By default, our entire language is set up in a way that categorizes and compares things, and then (usually) labels one of them ‘good’ or ‘bad’. No one would have a strong sense of being a woman[1] if there wasn’t an opposite gender to compare to.
Unfortunately, the average person lacks adequate insight into their own feelings to express them clearly and thoroughly[2]. Then we try, but often do a piss-poor job, and we get things like “I feel fat.” It would be impossible to generalize what everyone means when they say something like that. But we know that people with eating disorders, along with being preoccupied with food, often compare themselves to other people.
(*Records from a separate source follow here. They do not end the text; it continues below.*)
(* ===== verification/Lifecycle.v ===== *)
(** * Lifecycle: installation events and their delivery

    [camelmailer-core/src/lifecycle.rs], [camelmailer-db/src/lifecycle_queue.rs] and
    [process_next_lifecycle_event] of [camelmailer-worker/src/worker.rs].  The outbox
    is its table of rows; [db_lifecycle_events] of [MailDb] are the events that
    transactions on mail insert into it.  A statement of the queue may fail (the
    script [ls_faults]); a request takes the time its answer says. *)

From S2P Require Import Prelude RustStr Net Model SendLimit MemoryStore Mime Queue MailDb Worker Webhooks.

(** HMAC-SHA256, a time as RFC 3339 text with seconds, and a fresh uuid. *)
Class LifecycleCrates := {
  hmac_sha256 : bytes → bytes → bytes;
  rfc3339_secs : datetime → bytes;
  event_uuid : Z → bytes;
}.

Definition ORGANIZATION_CREATED : bytes := !"organization.created".
Definition ORGANIZATION_DELETED : bytes := !"organization.deleted".
Definition USER_REGISTERED : bytes := !"user.registered".
Definition SIGNATURE_HEADER : bytes := !"X-Camelmailer-Signature".
Definition EVENT_HEADER : bytes := !"X-Camelmailer-Event".
Definition EVENT_ID_HEADER : bytes := !"X-Camelmailer-Event-Id".

(** ** [i64] *)

(** Arithmetic of [i64] wraps (release profile): [a - b] and [abs]. *)
Definition wrap_i64 (z : Z) : Z := ((z + 2 ^ 63) mod 2 ^ 64 - 2 ^ 63)%Z.
Definition sub_i64 (a b : Z) : Z := wrap_i64 (a - b).
Definition abs_i64 (z : Z) : Z := wrap_i64 (Z.abs z).

Section Lifecycle.
Context `{LCR : !LifecycleCrates}.

(** ** The signature *)

Definition mac_text (timestamp : Z) (body : bytes) : bytes := show_Z timestamp ++ !"." ++ body.
Definition mac (secret : bytes) (timestamp : Z) (body : bytes) : bytes := hmac_sha256 secret (mac_text timestamp body).

Definition signature_header (secret : bytes) (timestamp : Z) (body : bytes) : bytes :=
  !"t=" ++ show_Z timestamp ++ !",v1=" ++ to_hex (mac secret timestamp body).

(** A slice off a char boundary, where [get] is [None], has a byte that is no digit. *)
Fixpoint decode_hex (value : bytes) : option bytes :=
  match value with
  | [] => Some []
  | [_] => None
  | a :: b :: rest => byte ← hex_byte_value a b; decoded ← decode_hex rest; Some (byte :: decoded)
  end.

(** The fields of a header: the last timestamp, [None] when it is no number, and the
    signatures in order. *)
Definition signature_part (acc : option Z * list bytes) (part : bytes) : option Z * list bytes :=
  match split_once (is_byte "=") (trim part) with
  | Some (name, value) =>
      if name =b !"t" then (parse_i64 value, acc.2)
      else if name =b !"v1" then (acc.1, acc.2 ++ [value])
      else acc
  | None => acc
  end.

Definition signature_matches (secret : bytes) (timestamp : Z) (body signature : bytes) : bool :=
  match decode_hex signature with
  | Some digest => digest =b mac secret timestamp body
  | None => false
  end.

Definition verify_signature (secret header body : bytes) (now tolerance_seconds : Z) : bool :=
  match fold_left signature_part (split_on (is_byte ",") header) (None, []) with
  | (None, _) => false
  | (Some timestamp, signatures) =>
      if (tolerance_seconds <? abs_i64 (sub_i64 now timestamp))%Z then false
      else existsb (signature_matches secret timestamp body) signatures
  end.

(** ** The outbox *)

Record LifecycleRow := mkLifecycleRow {
  lr_id : Z;
  lr_uuid : bytes;
  lr_event : bytes;
  lr_payload : bytes;
  lr_attempts : Z;
  lr_locked_by : option bytes;
  lr_locked_at : option datetime;
  lr_retry_after : option datetime;
  lr_last_error : option bytes;
}.
#[export] Instance eta_LifecycleRow : Eta LifecycleRow := λ r,
  mkLifecycleRow (lr_id r) (lr_uuid r) (lr_event r) (lr_payload r) (lr_attempts r) (lr_locked_by r) (lr_locked_at r)
    (lr_retry_after r) (lr_last_error r).

Record Outbox := mkOutbox { ob_rows : list LifecycleRow; ob_next : Z }.
#[export] Instance eta_Outbox : Eta Outbox := λ o, mkOutbox (ob_rows o) (ob_next o).

Section Enqueue.
Context `{PAY : !Payloads}.

(** [LifecycleEvent::body]: serde_json's [Map] orders the keys. *)
Definition event_body (uuid : bytes) (e : LifecycleEvent) : bytes :=
  json_to_string (VObject [(!"created_at", VString (rfc3339_secs (le_created_at e))); (!"data", le_data e);
    (!"event", VString (le_event e)); (!"id", VString uuid)]).

Definition new_row (id : Z) (e : LifecycleEvent) : LifecycleRow :=
  let uuid := event_uuid id in mkLifecycleRow id uuid (le_event e) (event_body uuid e) 0 None None None None.
Definition enqueue_lifecycle_event (e : LifecycleEvent) (o : Outbox) : Outbox :=
  mkOutbox (ob_rows o ++ [new_row (ob_next o) e]) (ob_next o + 1).
End Enqueue.

Definition on_rows (f : list LifecycleRow → list LifecycleRow) (o : Outbox) : Outbox := o <| ob_rows := f (ob_rows o) |>.

Definition stale_lock (stale_lock_days : Z) (now : datetime) (r : LifecycleRow) : bool :=
  match lr_locked_at r with Some at_ => (at_ <? now - days stale_lock_days)%Z | None => false end.
Definition event_ready (stale_lock_days : Z) (now : datetime) (r : LifecycleRow) : bool :=
  (negb (bool_decide (is_Some (lr_locked_by r))) || stale_lock stale_lock_days now r)
  && match lr_retry_after r with Some at_ => (at_ <=? now)%Z | None => true end.
Definition lock_event (worker_id : bytes) (now : datetime) (r : LifecycleRow) : LifecycleRow :=
  r <| lr_locked_by := Some worker_id |> <| lr_locked_at := Some now |>.

(** [busy] are the rows other transactions hold, which [SKIP LOCKED] passes over. *)
Definition lifecycle_dequeue (stale_lock_days : Z) (now : datetime) (worker_id : bytes) (busy : list Z) (o : Outbox) :
    option LifecycleRow * Outbox :=
  let ready r := event_ready stale_lock_days now r && negb (existsb (Z.eqb (lr_id r)) busy) in
  match head (stable_sort (λ a b, (lr_id a <=? lr_id b)%Z) (List.filter ready (ob_rows o))) with
  | None => (None, o)
  | Some r =>
      (Some (lock_event worker_id now r),
       on_rows (map (λ x, if (lr_id x =? lr_id r)%Z then lock_event worker_id now x else x)) o)
  end.

Definition lifecycle_complete (id : Z) : Outbox → Outbox := on_rows (List.filter (λ r, negb (lr_id r =? id)%Z)).

Definition reschedule (now : datetime) (attempts : Z) (error : bytes) (r : LifecycleRow) : LifecycleRow :=
  r <| lr_locked_by := None |> <| lr_locked_at := None |> <| lr_attempts := (lr_attempts r + 1)%Z |>
    <| lr_retry_after := Some (now + minutes (retry_delay_minutes attempts))%Z |> <| lr_last_error := Some error |>.
Definition lifecycle_retry (now : datetime) (id attempts : Z) (error : bytes) : Outbox → Outbox :=
  on_rows (map (λ r, if (lr_id r =? id)%Z then reschedule now attempts error r else r)).

Definition discard_all (o : Outbox) : nat * Outbox := (length (ob_rows o), on_rows (λ _, []) o).

(** ** Delivery *)

Record LifecycleWebhooks := mkLifecycleWebhooks { lw_urls : list bytes; lw_secret : option bytes }.
Definition lifecycle_enabled (w : LifecycleWebhooks) : bool := match lw_urls w with [] => false | _ => true end.

(** The clock, the table, the answers to come with the time each takes, and every
    request sent. *)
Record LState := mkLState {
  ls_now : datetime;
  ls_outbox : Outbox;
  ls_http : list (Z * HttpAnswer);
  ls_posted : list Posted;
  ls_faults : list bool;
}.
#[export] Instance eta_LState : Eta LState := λ s,
  mkLState (ls_now s) (ls_outbox s) (ls_http s) (ls_posted s) (ls_faults s).

(** A statement commits, or fails and changes nothing. *)
Definition commit {A} (f : datetime → Outbox → A * Outbox) (s : LState) : option A * LState :=
  match ls_faults s with
  | true :: rest => (None, s <| ls_faults := rest |>)
  | faults => let '(a, o) := f (ls_now s) (ls_outbox s) in
              (Some a, s <| ls_outbox := o |> <| ls_faults := tail faults |>)
  end.

Definition event_headers (secret : bytes) (timestamp : Z) (e : LifecycleRow) : list (bytes * bytes) :=
  [(!"content-type", !"application/json"); (EVENT_HEADER, lr_event e); (EVENT_ID_HEADER, lr_uuid e);
   (SIGNATURE_HEADER, signature_header secret timestamp (lr_payload e))].

Definition unix_timestamp (t : datetime) : Z := (t / 1000000000)%Z.
Definition event_post (secret : bytes) (e : LifecycleRow) (now : datetime) (url : bytes) : Posted :=
  mkPosted url (event_headers secret (unix_timestamp now) e) (lr_payload e).

(** One URL: the failure, if it is one. *)
Definition post_event (secret : bytes) (e : LifecycleRow) (url : bytes) (s : LState) : option bytes * LState :=
  let '(elapsed, answer, rest) :=
    match ls_http s with
    | [] => (0%Z, HttpError !"request timed out", [])
    | (elapsed, answer) :: rest => (elapsed, answer, rest)
    end in
  (match answer with
   | HttpResponse code status _ => if is_success code then None else Some (url ++ !": HTTP " ++ status)
   | HttpError error => Some (url ++ !": " ++ error)
   end,
   s <| ls_posted := ls_posted s ++ [event_post secret e (ls_now s) url] |> <| ls_http := rest |>
     <| ls_now := (ls_now s + elapsed)%Z |>).

Fixpoint post_all (secret : bytes) (e : LifecycleRow) (urls : list bytes) (s : LState) : list bytes * LState :=
  match urls with
  | [] => ([], s)
  | url :: urls =>
      let '(failure, s) := post_event secret e url s in
      let '(failures, s) := post_all secret e urls s in
      (match failure with Some f => f :: failures | None => failures end, s)
  end.

(** What follows the requests: remove the row, or put it back. *)
Definition conclude (e : LifecycleRow) (failures : list bytes) : LState → option WebhookOutcome * LState :=
  match failures with
  | [] => commit (λ _ o, (WebhookDelivered, lifecycle_complete (lr_id e) o))
  | _ =>
      if (WEBHOOK_MAX_ATTEMPTS <=? lr_attempts e + 1)%Z
      then commit (λ _ o, (GivenUp, lifecycle_complete (lr_id e) o))
      else commit (λ now o, (Retrying, lifecycle_retry now (lr_id e) (lr_attempts e) (join !"; " failures) o))
  end.

(** [None] is a database error; [Some None] that no event was ready. *)
Definition process_next_lifecycle_event (w : LifecycleWebhooks) (stale_lock_days : Z) (worker_id : bytes) (busy : list Z)
    (s : LState) : option (option WebhookOutcome) * LState :=
  if negb (lifecycle_enabled w) then (Some None, s)
  else
    match commit (λ now, lifecycle_dequeue stale_lock_days now worker_id busy) s with
    | (None, s) => (None, s)
    | (Some None, s) => (Some None, s)
    | (Some (Some event), s) =>
        let '(failures, s) := post_all (from_option id [] (lw_secret w)) event (lw_urls w) s in
        let '(o, s) := conclude event failures s in
        (Some <$> o, s)
    end.
End Lifecycle.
We also know[3] that being underweight and/or malnourished disrupts essential biological processes and brain functions, having a drastic and serious effect on emotional regulation, judgment, and self-perception. To the anorexic mind, ‘fat’ is one of the worst things a person can be, so when all that negative affect is at it’s worse, it’s no wonder it might get generalized into a sense of “feeling” fat.
So, if you find yourself thinking or saying “I feel fat,” I challenge you to try again, and express how you’re feeling without using the word ‘fat’ (or any other descriptors for body size, for that matter!) Maybe you really mean you have a ‘sense of being’ fat. But what about that is significant? What feelings and emotions are provoking that specific idea?